FOR athletes, a first infraction can result in one year of ineligibility with monitored successful rehabilitation, a second infraction brings three years of ineligibility while a third infraction results in a lifetime ban from sport. Obviously, the options are somewhat different when the workplace is involved.
"There's a big difference between the cost of marijuana and the cost of cocaine and heroin," Mr. Mosher added. "And sometimes, that's where the feathers hit the fan first. There's usually a financial, followed by a physical crisis.
"Often you will see a cocaine user who's still able to function; the person may, in fact, be a top performer because of the cocaine. But then they get to the point where, depending on the amount they use, their body isn't able to (stand up to it.).
"An employer can go for months saying, 'I think you are using,' and have the employee say, 'No, I'm not. A drug screen cuts right through that.
"When a company decides to become drug-ree, they give those who are found to be using drugs the opportunity to clean up. Some do, and stay, and that's good. But there are others who opt to continue with their drug of choice, and leave.

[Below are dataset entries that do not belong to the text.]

(** The day count and the seconds of the day, as the C expression adds them.
    [None]: the month field selects an element outside [mth_start]. *)
Definition unixtime (time date : Z) : option Z :=
  let sec := Z.shiftl (Z.land time 31) 1 in
  let min := Z.land (Z.shiftr time 5) 63 in
  let hour := Z.land (Z.shiftr time 11) 31 in
  let mday := Z.land date 31 in
  let mon := Z.land (Z.shiftr date 5) 15 - 1 in
  let year := 80 + Z.land (Z.shiftr date 9) 127 in
  if mon <? 0 then None else
  start ← mth_start !! Z.to_nat mon;
  let s := (mday - 1) + start +
           (if negb (Z.rem year 4 =? 0) then 0 else if mon >? 1 then 1 else 0) in
  Some (s32 (sec + min * 60 + hour * 3600 + s * 86400 + (year - 70) * 31536000
             + Z.quot (year - 69) 4 * 86400)).

(** ** Unix time to calendar *)

Definition mon_yday_normal : list Z :=
  [0; 31; 59; 90; 120; 151; 181; 212; 243; 273; 304; 334].
Definition mon_yday_leap : list Z :=
  [0; 31; 60; 91; 121; 152; 182; 213; 244; 274; 305; 335].

Definition SECS_PER_HOUR : Z := 60 * 60.
Definition SECS_PER_DAY : Z := SECS_PER_HOUR * 24.

Definition LEAPS_THRU_END_OF (y : Z) : Z :=
  Z.quot y 4 - Z.quot y 100 + Z.quot y 400.

Definition isleap (year : Z) : bool :=
  (Z.rem year 4 =? 0) && (negb (Z.rem year 100 =? 0) || (Z.rem year 400 =? 0)).

Record calendar := mk_calendar {
  cal_year : Z; cal_month : Z; cal_day : Z;
  cal_hour : Z; cal_minute : Z; cal_second : Z
}.

(** The loop that corrects the year: one pass. *)
Definition year_step (y days : Z) : Z * Z :=
  let yg := y + Z.quot days 365 - (if Z.rem days 365 <? 0 then 1 else 0) in
  (yg, days - ((yg - y) * 365
               + LEAPS_THRU_END_OF (yg - 1) - LEAPS_THRU_END_OF (y - 1))).

Fixpoint year_loop (fuel : nat) (y days : Z) : option (Z * Z) :=
  if (days <? 0) || (days >=? (if isleap y then 366 else 365)) then
    match fuel with
    | O => None
    | S fuel => let '(y, days) := year_step y days in year_loop fuel y days
    end
  else Some (y, days).

(** [for (y = 11; days < ip [y]; --y)] *)
Fixpoint month_loop (ip : list Z) (y : nat) (days : Z) : option (nat * Z) :=
  start ← ip !! y;
  if days <? start then
    match y with O => None | S y => month_loop ip y days end
  else Some (y, start).

(** Every result pointer is taken to be non-null. *)
Definition unix2calendar (fuel : nat) (tv_sec : Z) : option calendar :=
  let days := Z.quot tv_sec SECS_PER_DAY in
  let rem := Z.rem tv_sec SECS_PER_DAY in
  let hour := u16 (Z.quot rem SECS_PER_HOUR) in
  let rem := Z.rem rem SECS_PER_HOUR in
  let minute := u16 (Z.quot rem 60) in
  let second := u16 (Z.rem rem 60) in
  '(y, days) ← year_loop fuel 1970 days;
  let ip := if isleap y then mon_yday_leap else mon_yday_normal in
  '(m, start) ← month_loop ip 11 days;
  let days := days - start in
  Some (mk_calendar (u16 y) (u16 (u16 (Z.of_nat m) + 1)) (u16 (u16 days + 1))
          hour minute second).

(** The bit fields of [struct dostime], from the most significant bit. *)
Definition pack_date (year month day : Z) : Z :=
  (year mod 128) * 512 + (month mod 16) * 32 + day mod 32.
Definition pack_time (hour minute sec2 : Z) : Z :=
  (hour mod 32) * 2048 + (minute mod 64) * 32 + sec2 mod 32.

Definition unix2xbios (fuel : nat) (tv_sec : Z) : option Z :=
  c ← unix2calendar fuel tv_sec;
  Some (s32 (pack_date (u16 (cal_year c) - 1980) (cal_month c) (cal_day c)
             * 65536
             + pack_time (cal_hour c) (cal_minute c)
                 (Z.shiftr (cal_second c) 1))).

(** [SWAP32]: exchange the two halves of a longword. *)
Definition SWAP32 (l : Z) : Z :=
  s32 (Z.land l 65535 * 65536 + Z.land (Z.shiftr l 16) 65535).

Definition dostime (fuel : nat) (tv_sec : Z) : option Z :=
  x ← unix2xbios fuel tv_sec; Some (SWAP32 x).

(** ** Milliseconds to a GEMDOS time *)

(** The two words [timeptr[0]] and [timeptr[1]]. *)
Definition ms_time (ms : Z) : Z * Z :=
  let secs := ms / 1000 in
  let tsec := s16 (secs mod 60) in
  let secs := secs / 60 in
  let tmin := s16 (secs mod 60) in
  let secs := secs / 60 in
  let thour := s16 (secs mod 24) in
  let secs := secs / 24 in
  let tday := s16 (secs mod 30) in
  let secs := secs / 30 in
  let tmonth := s16 (secs mod 12) in
  let tyear := s16 (secs / 12) in
  (s16 (Z.lor (Z.lor (Z.shiftl thour 11) (Z.shiftl tmin 5)) (Z.shiftr tsec 1)),
   s16 (Z.lor (Z.lor (Z.shiftl tyear 9) (Z.shiftl (tmonth + 1) 5)) (tday + 1))).

(** ** Specification: the Gregorian calendar *)

Definition is_leap_year (y : Z) : bool :=
  (y mod 4 =? 0) && (negb (y mod 100 =? 0) || (y mod 400 =? 0)).

Definition month_length (leap : bool) (m : Z) : Z :=
  if m =? 2 then if leap then 29 else 28
  else if (m =? 4) || (m =? 6) || (m =? 9) || (m =? 11) then 30 else 31.

Definition days_in_month (y m : Z) : Z := month_length (is_leap_year y) m.

Definition date : Type := Z * Z * Z.

(** The day after a date. *)
Definition next_day (dt : date) : date :=
  let '(y, m, d) := dt in
  if d <? days_in_month y m then (y, m, d + 1)
  else if m <? 12 then (y, m + 1, 1)
  else (y + 1, 1, 1).

(** The date [n] days after 1 January 1970. *)
Definition date_at (n : nat) : date := Nat.iter n next_day (1970, 1, 1).

(** ** Lemmas: the day part, checked for every day of the 32-bit range *)

(** The date that [unix2calendar] computes for a day number. *)
Definition date_of_day (days : Z) : option date :=
  '(y, days) ← year_loop 3 1970 days;
  let ip := if isleap y then mon_yday_leap else mon_yday_normal in
  '(m, start) ← month_loop ip 11 days;
  Some (u16 y, u16 (u16 (Z.of_nat m) + 1), u16 (u16 (days - start) + 1)).

#[local] Arguments month_loop : simpl never.
#[local] Arguments year_loop : simpl never.

Lemma unix2calendar_split t :
  unix2calendar 3 t =
  ('(y, m, d) ← date_of_day (Z.quot t SECS_PER_DAY);
   let rem := Z.rem t SECS_PER_DAY in
   Some (mk_calendar y m d (u16 (Z.quot rem SECS_PER_HOUR))
           (u16 (Z.quot (Z.rem rem SECS_PER_HOUR) 60))
           (u16 (Z.rem (Z.rem rem SECS_PER_HOUR) 60)))).
Proof.
  unfold unix2calendar, date_of_day. cbn beta zeta.
  destruct (year_loop 3 1970 _) as [[y ds]|]; [|done]. cbn.
  destruct (month_loop (if isleap y then mon_yday_leap else mon_yday_normal)
             11 ds) as [[m st]|]; reflexivity.
Qed.

(** *** The year loop *)

(** The day number of 1 January. *)
Definition year_start (y : Z) : Z :=
  365 * (y - 1970) + LEAPS_THRU_END_OF (y - 1) - LEAPS_THRU_END_OF 1969.

Definition year_len (y : Z) : Z := if isleap y then 366 else 365.

Lemma isleap_is_leap_year y : 0 ≤ y → isleap y = is_leap_year y.
Proof. intros. unfold isleap, is_leap_year. by rewrite !Z.rem_mod_nonneg by lia. Qed.

Lemma LEAPS_bounds a b :
  0 ≤ a ≤ b →
  0 ≤ LEAPS_THRU_END_OF b - LEAPS_THRU_END_OF a ≤ (b - a) / 4 + 1.
Proof.
  intros. unfold LEAPS_THRU_END_OF. rewrite !Z.quot_div_nonneg by lia.
  Z.div_mod_to_equations. lia.
Qed.

Lemma year_start_succ y : 1 ≤ y → year_start (y + 1) = year_start y + year_len y.
Proof.
  intros. unfold year_start, year_len.
  rewrite isleap_is_leap_year by lia. unfold is_leap_year, LEAPS_THRU_END_OF.
  rewrite !Z.quot_div_nonneg by lia.
  destruct (Z.eqb_spec (y mod 4) 0), (Z.eqb_spec (y mod 100) 0),
    (Z.eqb_spec (y mod 400) 0); cbn; Z.div_mod_to_equations; lia.
Qed.

Lemma year_step_spec y days y' days' :
  year_step y days = (y', days') →
  year_start y' + days' = year_start y + days.
Proof. unfold year_step, year_start. intros [= <- <-]. lia. Qed.

Lemma year_len_bounds y : 365 ≤ year_len y ≤ 366.
Proof. unfold year_len. destruct (isleap y); lia. Qed.

Lemma year_loop_unfold fuel y days :
  year_loop fuel y days =
  if (days <? 0) || (days >=? year_len y) then
    match fuel with
    | O => None
    | S fuel => let '(y, days) := year_step y days in year_loop fuel y days
    end
  else Some (y, days).
Proof. by destruct fuel. Qed.

Lemma year_loop_done fuel y days :
  0 ≤ days < year_len y → year_loop fuel y days = Some (y, days).
Proof.
  intros H. rewrite year_loop_unfold.
  by replace ((days <? 0) || (days >=? year_len y)) with false by lia.
Qed.

Lemma year_loop_step fuel y days :
  ¬ (0 ≤ days < year_len y) →
  year_loop (S fuel) y days =
  let '(y, days) := year_step y days in year_loop fuel y days.
Proof.
  intros H. rewrite year_loop_unfold.
  by replace ((days <? 0) || (days >=? year_len y)) with true by lia.
Qed.

(** Every day of the 32-bit range is located in at most two passes. *)
Lemma year_loop_ok days :
  -24856 ≤ days < 24856 →
  ∃ y r, year_loop 3 1970 days = Some (y, r) ∧
         days = year_start y + r ∧ 0 ≤ r < year_len y ∧ 1900 ≤ y < 2040.
Proof.
  intros Hd.
  assert (∀ f y r, year_start y + r = days → 0 ≤ r < year_len y →
            1900 ≤ y < 2040 →
            ∃ y' r', year_loop f y r = Some (y', r') ∧
              days = year_start y' + r' ∧ 0 ≤ r' < year_len y' ∧
              1900 ≤ y' < 2040) as Hdone.
  { intros f y r H Hr Hy. exists y, r.
    rewrite year_loop_done by done. repeat split; lia. }
  assert (year_start 1970 = 0) as H0 by reflexivity.
  destruct (decide (0 ≤ days < year_len 1970)) as [Hin|Hout].
  { apply (Hdone 3%nat 1970 days); lia. }
  rewrite year_loop_step by done.
  destruct (year_step 1970 days) as [y1 d1] eqn:E1.
  pose proof (year_step_spec _ _ _ _ E1) as S1.
  assert (1901 ≤ y1 < 2039 ∧ -18 ≤ d1 ≤ 382) as [Hy1 Hd1].
  { unfold year_step in E1. injection E1 as Hy Hdd.
    assert (y1 = 1970 + days / 365) as Hy1.
    { rewrite <- Hy. destruct (Z.ltb_spec (Z.rem days 365) 0);
        Z.to_euclidean_division_equations; lia. }
    assert (1901 ≤ y1 < 2039) by (Z.div_mod_to_equations; lia).
    assert (LEAPS_THRU_END_OF 1969 = 477) as HL by reflexivity.
    rewrite H0 in S1. unfold year_start in S1. rewrite HL in S1.
    split; [done|].
    destruct (Z.le_gt_cases 1970 y1).
    - pose proof (LEAPS_bounds 1969 (y1 - 1) ltac:(lia)) as HB.
      rewrite HL in HB.
      Z.div_mod_to_equations; lia.
    - pose proof (LEAPS_bounds (y1 - 1) 1969 ltac:(lia)) as HB.
      rewrite HL in HB.
      Z.div_mod_to_equations; lia. }
  destruct (decide (0 ≤ d1 < year_len y1)) as [Hin1|Hout1].
  { apply Hdone; lia. }
  rewrite year_loop_step by done.
  destruct (year_step y1 d1) as [y2 d2] eqn:E2.
  pose proof (year_step_spec _ _ _ _ E2) as S2.
  pose proof (year_len_bounds y1).
  apply Hdone; [lia| |]; unfold year_step in E2; injection E2 as Hy Hdd;
    clear Hdd; revert Hy; destruct (Z.ltb_spec (Z.rem d1 365) 0); intros Hy.
  - (* one year back *)
    assert (y2 = y1 - 1) as -> by (Z.to_euclidean_division_equations; lia).
    pose proof (year_start_succ (y1 - 1) ltac:(lia)) as Hs.
    replace (y1 - 1 + 1) with y1 in Hs by lia.
    pose proof (year_len_bounds (y1 - 1)).
    assert (d1 < 0) by (Z.to_euclidean_division_equations; lia). lia.
  - (* one year forward *)
    assert (365 ≤ d1) by (Z.to_euclidean_division_equations; lia).
    assert (y2 = y1 + 1) as -> by (Z.to_euclidean_division_equations; lia).
    pose proof (year_start_succ y1 ltac:(lia)) as Hs.
    pose proof (year_len_bounds (y1 + 1)). lia.
  - Z.to_euclidean_division_equations; lia.
  - Z.to_euclidean_division_equations; lia.
Qed.

Lemma year_start_lt y y' :
  1 ≤ y → y < y' → year_start y + year_len y ≤ year_start y'.
Proof.
  intros Hy Hlt.
  enough (∀ n : nat, year_start y + year_len y ≤ year_start (y + 1 + Z.of_nat n))
    as H by (specialize (H (Z.to_nat (y' - y - 1)));
             by replace (y + 1 + _) with y' in H by lia).
  induction n as [|n IH].
  - rewrite Z.add_0_r, year_start_succ by lia. lia.
  - replace (y + 1 + Z.of_nat (S n)) with (y + 1 + Z.of_nat n + 1) by lia.
    rewrite year_start_succ by lia.
    pose proof (year_len_bounds (y + 1 + Z.of_nat n)). lia.
Qed.

Lemma year_start_unique y r y' r' :
  1 ≤ y → 1 ≤ y' → 0 ≤ r < year_len y → 0 ≤ r' < year_len y' →
  year_start y + r = year_start y' + r' → y = y' ∧ r = r'.
Proof.
  intros. destruct (Z.lt_trichotomy y y') as [Hlt|[->|Hgt]].
  - pose proof (year_start_lt y y'). lia.
  - lia.
  - pose proof (year_start_lt y' y). lia.
Qed.

(** *** The month loop, checked on the days of both kinds of year *)

Definition month_day (leap : bool) (r : Z) : option (Z * Z) :=
  '(m, start) ← month_loop (if leap then mon_yday_leap else mon_yday_normal) 11 r;
  Some (Z.of_nat m + 1, r - start + 1).

(** The date of [r], the date of [r + 1] and the day of the year that
    [unixtime] computes. *)
Definition month_day_ok (leap : bool) (r : Z) : bool :=
  match month_day leap r with
  | Some (m, d) =>
      (1 <=? m) && (m <=? 12) && (1 <=? d) && (d <=? 31) &&
      (if d <? month_length leap m then
         bool_decide (month_day leap (r + 1) = Some (m, d + 1))
       else if m <? 12 then
         bool_decide (month_day leap (r + 1) = Some (m + 1, 1))
       else r + 1 =? (if leap then 366 else 365)) &&
      bool_decide (mth_start !! Z.to_nat (m - 1) =
                   Some (r - (d - 1) - (if leap then if m >? 2 then 1 else 0 else 0)))
  | None => false
  end.

Lemma month_day_ok_all :
  forallb (month_day_ok true) (Zrange 0 366) = true ∧
  forallb (month_day_ok false) (Zrange 0 365) = true.
Proof. split; vm_compute; reflexivity. Qed.

Lemma month_day_spec (leap : bool) (r : Z) :
  0 ≤ r < (if leap then 366 else 365) → month_day_ok leap r = true.
Proof.
  destruct month_day_ok_all as [Ht Hf]. intros.
  destruct leap; eapply forallb_range; try done; lia.
Qed.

"If we factor in (those users detected through) pre-employment testing, the results are even greater. Those who are using, (aren't hired) in the first place or if they are, they're expected from the get-go to clean up knowing that if they don't, they go.
"That's why employers love (testing). It immediately drops (the incidence of) drug use from who knows what level to practically nothing. With our athletes especially, we can see the trends.
"Nine per cent of our national squad was found to be not drug-free four years ago; for the last two years it has been around one per cent; this year it's under one per cent. The change is phenomenal. It's very, very good."